* [Work item]
Give back an exact copy of the lines in the records below, from the line that has "None => Raise e" through the line that has "match body x s with", and nothing besides.

* [Excerpted data]
----

(** * pixelmap: the grid graph, the route and the itinerary of [TopImage]

    A shallow embedding of the class [TopImage] of [top_image.py]
    ([read_nodes], [read_edges], [read_path]) together with the parts of
    Python and of networkx it runs on: integer ranges, binary64 floats,
    exceptions, an undirected attribute graph and the single-source
    Dijkstra search.  Mutating methods pass the object explicitly and
    return it next to their outcome, so that the state left behind by a
    raised exception stays visible. *)

From Stdlib Require Import ZArith List Lia Bool String SpecFloat.
From stdpp Require Import gmap strings list fin_maps.

Open Scope Z_scope.

(** ** Exceptions *)

Inductive Exn : Type :=
| KeyError
| TypeError
| ValueError
| OverflowError
| ZeroDivisionError
| IndexError
| SystemError
| NodeNotFound
| NetworkXNoPath.

Inductive result (A : Type) : Type :=
| Ok (a : A)
| Raise (e : Exn).

Arguments Ok {A} a.
Arguments Raise {A} e.

Definition bind {A B : Type} (r : result A) (k : A -> result B) : result B :=
  match r with
  | Ok a => k a
  | Raise e => Raise e
  end.

Notation "'let*' x ':=' r 'in' k" := (bind r (fun x => k))
  (at level 10, x pattern, r at level 100, k at level 200).

Definition of_option {A : Type} (e : Exn) (o : option A) : result A :=
  match o with
  | Some a => Ok a
  | None => Raise e
  end.

Definition is_raise {A : Type} (r : result A) : Prop :=
  match r with
  | Ok _ => False
  | Raise _ => True
  end.

(** A [for] loop whose body mutates a state and may raise: the state reached
    when the exception leaves the loop is kept. *)
Fixpoint for_each {A S : Type} (body : A -> S -> result unit * S)
    (l : list A) (s : S) : result unit * S :=
  match l with
  | [] => (Ok tt, s)
  | x :: l' =>
      match body x s with
      | (Ok _, s') => for_each body l' s'
      | (Raise e, s') => (Raise e, s')
      end
  end.

(** ** Python numbers

    [float] is IEEE 754 binary64, taken from the specification of the
    Standard Library ([SpecFloat], precision 53, exponent bound 1024,
    round to nearest even).  [int] is unbounded, hence [Z]. *)

Module PyFloat.

Definition prec : Z := 53.
Definition emax : Z := 1024.

Definition t : Type := spec_float.

(** The literal [0.0]. *)
Definition zero : t := S754_zero false.

(** The literal [1.5], that is 6755399441055744 * 2^-52. *)
Definition one_and_half : t := S754_finite false 6755399441055744 (-52).

(** The nearest float of an integer (infinite past the largest float). *)
Definition of_Z (z : Z) : t := binary_normalize prec emax z 0 false.

Definition add : t -> t -> t := SFadd prec emax.
Definition mul : t -> t -> t := SFmul prec emax.
Definition div : t -> t -> t := SFdiv prec emax.

(** [x >= y]; false as soon as one side is a NaN. *)
Definition ge (x y : t) : bool :=
  match SFcompare x y with
  | Some Eq | Some Gt => true
  | _ => false
  end.

(** [bool(x)]: every float but the two zeros. *)
Definition truthy (x : t) : bool :=
  match x with
  | S754_zero _ => false
  | _ => true
  end.

Definition is_zero (x : t) : bool := negb (truthy x).

(** [sum(l)] over floats: from the int 0, one addition after the other. *)
Definition sum (l : list t) : t := fold_left add l (of_Z 0).

End PyFloat.

Abbreviation float := PyFloat.t.

(** A number met in the edge attributes: the [int] 1 or the [float] 1.5. *)
Inductive pynum : Type :=
| PInt (z : Z)
| PFloat (x : float).

(** [float(z)] as the mixed arithmetic performs it: [OverflowError] when the
    integer is too large for a float. *)
Definition float_of_int (z : Z) : result float :=
  match PyFloat.of_Z z with
  | S754_infinity _ => Raise OverflowError
  | x => Ok x
  end.

Definition float_of_num (n : pynum) : result float :=
  match n with
  | PInt z => float_of_int z
  | PFloat x => Ok x
  end.

(** [x * n] for a float [x]. *)
Definition float_mul (x : float) (n : pynum) : result float :=
  let* y := float_of_num n in Ok (PyFloat.mul x y).

(** [x / n] for a float [x]. *)
Definition float_div (x : float) (n : pynum) : result float :=
  let* y := float_of_num n in
  if PyFloat.is_zero y then Raise ZeroDivisionError else Ok (PyFloat.div x y).

(** [z * n] for an int [z]: an int when [n] is an int, a float otherwise. *)
Definition int_mul (z : Z) (n : pynum) : result pynum :=
  match n with
  | PInt k => Ok (PInt (z * k))
  | PFloat y => let* x := float_of_int z in Ok (PFloat (PyFloat.mul x y))
  end.

(** [int(n)]: truncation toward zero. *)
Definition py_int (n : pynum) : result Z :=
  match n with
  | PInt z => Ok z
  | PFloat (S754_zero _) => Ok 0
  | PFloat (S754_finite s m e) =>
      let v := if 0 <=? e then Z.shiftl (Z.pos m) e else Z.shiftr (Z.pos m) (- e) in
      Ok (if s then - v else v)
  | PFloat (S754_infinity _) => Raise OverflowError
  | PFloat S754_nan => Raise ValueError
  end.

(** [range(start, stop, step)], its length computed as CPython does. *)
Definition range_len (start stop step : Z) : Z :=
  if 0 <? step then
    (if start <? stop then (stop - start - 1) / step + 1 else 0)
  else
    (if stop <? start then (start - stop - 1) / (- step) + 1 else 0).

Definition py_range (start stop step : Z) : result (list Z) :=
  if step =? 0 then Raise ValueError
  else Ok (map (fun k : nat => start + Z.of_nat k * step)
               (seq 0 (Z.to_nat (range_len start stop step)))).

(** ** The graph of networkx *)

Definition Node : Type := Z * Z.
Definition Color : Type := Z * Z * Z * Z.

(** The attribute dictionary of an edge: [factor], [terrain], [weight]. *)
Record EdgeData : Type := mkEdgeData {
  factor : pynum;
  terrain : string;
  weight : Z
}.

Definition Edge : Type := Node * Node * EdgeData.

(** [g_nodes] maps a node to its [color] attribute, [None] for a node that
    has no such attribute (one created by an edge insertion).  [g_edges] keeps
    the edges in insertion order, one entry for each unordered pair, which is
    also the order of every adjacency dictionary. *)
Record Graph : Type := mkGraph {
  g_nodes : gmap Node (option Color);
  g_edges : list Edge
}.

Definition joins (u v : Node) (e : Edge) : bool :=
  bool_decide (e.1.1 = u /\ e.1.2 = v) || bool_decide (e.1.1 = v /\ e.1.2 = u).

Module Graph.

Definition empty : Graph := mkGraph ∅ [].

(** [G.clear()] *)
Definition clear (g : Graph) : Graph := empty.

(** [G.clear_edges()] *)
Definition clear_edges (g : Graph) : Graph := mkGraph (g_nodes g) [].

(** [G.add_node(n, color=c)] *)
Definition add_node (n : Node) (c : Color) (g : Graph) : Graph :=
  mkGraph (<[n := Some c]> (g_nodes g)) (g_edges g).

Definition touch (n : Node) (ns : gmap Node (option Color)) : gmap Node (option Color) :=
  match ns !! n with
  | Some _ => ns
  | None => <[n := None]> ns
  end.

Fixpoint put_edge (u v : Node) (d : EdgeData) (es : list Edge) : list Edge :=
  match es with
  | [] => [(u, v, d)]
  | e :: es' => if joins u v e then (u, v, d) :: es' else e :: put_edge u v d es'
  end.

(** [G.add_edge(u, v, **d)] with all three attributes given: missing
    endpoints become nodes, the data of an edge already there is
    overwritten in place. *)
Definition add_edge (u v : Node) (d : EdgeData) (g : Graph) : Graph :=
  mkGraph (touch v (touch u (g_nodes g))) (put_edge u v d (g_edges g)).

(** [n in G] *)
Definition has_node (n : Node) (g : Graph) : bool :=
  bool_decide (is_Some (g_nodes g !! n)).

(** [G.nodes[n]['color']] *)
Definition node_color (n : Node) (g : Graph) : result Color :=
  match g_nodes g !! n with
  | Some (Some c) => Ok c
  | _ => Raise KeyError
  end.

(** [G.edges[(u, v)]] *)
Definition edge (u v : Node) (g : Graph) : result EdgeData :=
  match List.find (joins u v) (g_edges g) with
  | Some e => Ok e.2
  | None => Raise KeyError
  end.

(** [G._adj[v].items()] *)
Definition neighbors (v : Node) (g : Graph) : list (Node * EdgeData) :=
  omap (fun e : Edge =>
          if bool_decide (e.1.1 = v) then Some (e.1.2, e.2)
          else if bool_decide (e.1.2 = v) then Some (e.1.1, e.2)
          else None) (g_edges g).

End Graph.

(** ** The image and the object *)

(** [QImage]: its size and the colours of its pixels. *)
Record Image : Type := mkImage {
  width : Z;
  height : Z;
  pixelColor : Z -> Z -> Color
}.

Definition inside (img : Image) (i j : Z) : bool :=
  (0 <=? i) && (i <? width img) && (0 <=? j) && (j <? height img).

(** [image.pixelColor(i, j).toTuple()]: for a position outside the image
    [pixelColor] answers an invalid colour, and [toTuple] on an invalid
    colour raises [SystemError]. *)
Definition pixel_tuple (img : Image) (i j : Z) : result Color :=
  if inside img i j then Ok (pixelColor img i j) else Raise SystemError.

Record TopImage : Type := mkTopImage {
  density_dict : gmap Color (string * Z);
  graph : Graph;
  image : Image;
  step_size : option Z
}.

(** [TopImage(image)] *)
Definition init (img : Image) : TopImage := mkTopImage ∅ Graph.empty img None.

Definition set_graph (g : Graph) (self : TopImage) : TopImage :=
  mkTopImage (density_dict self) g (image self) (step_size self).

Definition set_density_dict (d : gmap Color (string * Z)) (self : TopImage) : TopImage :=
  mkTopImage d (graph self) (image self) (step_size self).

Definition set_step_size (s : Z) (self : TopImage) : TopImage :=
  mkTopImage (density_dict self) (graph self) (image self) (Some s).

----

* [Task response]
  | None => Raise e
  end.

Definition is_raise {A : Type} (r : result A) : Prop :=
  match r with
  | Ok _ => False
  | Raise _ => True
  end.

(** A [for] loop whose body mutates a state and may raise: the state reached
    when the exception leaves the loop is kept. *)
Fixpoint for_each {A S : Type} (body : A -> S -> result unit * S)
    (l : list A) (s : S) : result unit * S :=
  match l with
  | [] => (Ok tt, s)
  | x :: l' =>
      match body x s with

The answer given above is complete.